Portrait of Dante Alighieri

Dante Alighieri

1265–1321 · 1 quote

WriterPoetPhilosopher

Dante Alighieri (1265–1321), widely known as Dante, was an Italian poet, writer, and philosopher. He is best known for the Divine Comedy, one of the most important poems of the Middle Ages and considered the greatest literary work in the Italian language. His words are worth reading for their place in a major work of medieval and Italian literature.

Quotes by Dante Alighieri

About Dante Alighieri

Dante Alighieri, most likely baptized Durante di Alighiero degli Alighieri, was born in Florence around May 1265 and died on September 14, 1321. Known simply as Dante, he was an Italian poet, writer, and philosopher whose life fell in a period when Northern Italian city states were split by factional politics and Latin still dominated scholarly and literary writing. His family belonged to the Guelph side, which supported the papacy against the Ghibellines, supporters of the Holy Roman Empire. That political world was not distant from him. Dante fought with the Guelph cavalry at the Battle of Campaldino on June 11, 1289, and later took part in Florentine public life after enrolling in the Physicians’ and Apothecaries’ Guild.

He is best known for the Divine Comedy, originally called Comedìa and later named Divina by Giovanni Boccaccio. The poem’s vision of Hell, Purgatory, and Heaven became one of the central works of the Middle Ages and is widely considered the greatest literary work in the Italian language. Dante’s use of the interlocking three-line rhyme scheme known as terza rima is attributed to him. His writing also gave later artists and writers a powerful set of images and ideas, and his influence reached figures such as Geoffrey Chaucer, John Milton, and Alfred Tennyson.

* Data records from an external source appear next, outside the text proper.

(* ===== verification/Paths.v ===== *)
(** * Path names: [namex]

    [namex] of [kernel/fs.c] walks from a directory along the elements of a
    path.  The specification is a walk over inode numbers on the disk: a path
    is the list of its elements, and an element is looked up among the entries
    of the directory.  [refs_ok] says that the inode table counts the
    references held; the walk leaves none behind. *)

From Stdlib Require Import ZArith Lia.
From stdpp Require Import gmultiset.
From S2P Require Import Prelude Riscv KString Thread Proc Sleeplock Kern Blocks Virtio VirtioSpec.
From S2P Require Import Bio BioSpec BioOps Log LogSpec Crash Txn ProcMem Fs Balloc Files ReadWrite FileTheorems Inodes Trunc Dirs.

(** ** The elements of a path *)

(** What is between slashes. *)
Fixpoint pieces (cur path : list Z) : list (list Z) :=
  match path with
  | [] => [cur]
  | c :: path => if c =? slash then cur :: pieces [] path else pieces (cur ++ [c]) path
  end.
(** The elements: the pieces that are not empty, up to [DIRSIZ] bytes of each. *)
Definition elements (path : list Z) : list (list Z) := take (Z.to_nat DIRSIZ) <$> filter (fun e => e <> []) (pieces [] path).

Lemma pieces_elem e : slash ∉ e -> forall cur path, pieces cur (e ++ path) = pieces (cur ++ e) path.
Proof.
  induction e as [|c e IH]; intros He cur path; [by rewrite app_nil_r|]. apply not_elem_of_cons in He as [Hc He]. cbn [pieces app].
  rewrite (proj2 (Z.eqb_neq c slash)) by done. rewrite IH by done. by rewrite <- app_assoc.
Qed.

Dante’s choice of language was as bold as his subject. Many writers of his time used Latin for serious work, and many Italian poets drew from French or Provençal models. Dante wrote major works in the vernacular, especially his native Tuscan dialect. In De vulgari eloquentia, or On Eloquence in the Vernacular, he offered one of the first scholarly defenses of writing in the vernacular. Works such as The New Life, dated 1295, and the Divine Comedy helped establish the Florentine dialect as a basis for modern standard Italian. For this reason, he is often called the “father” of the Italian language, and in Italy he is known as il Sommo Poeta, “the Supreme Poet.”

Several forces shaped Dante’s mind and art. Little is known for certain about his education, but he likely studied at home or in a church or monastery school in Florence. He studied Tuscan poetry and admired the Bolognese poet Guido Guinizelli, whom he later called his “father” in Purgatorio. He encountered the poetry of the Sicilian School, Provençal troubadours such as Arnaut Daniel, and Latin writers of classical antiquity, including Cicero, Ovid, and especially Virgil. These influences met with his own intense interest in love, language, moral order, and civic life.

Beatrice Portinari also held a central place in Dante’s imagination. He said he first met her when he was nine and she was eight, and he later wrote sonnets to her, though he never knew her well. His experience of love for Beatrice helped shape his part in the dolce stil nuovo, the “sweet new style,” a term he himself coined. Dante’s words still carry because they join private feeling with public history, learned tradition with spoken language, and earthly conflict with a vast moral vision. He wrote from one city and one age, yet his reach helped define Italian literature itself.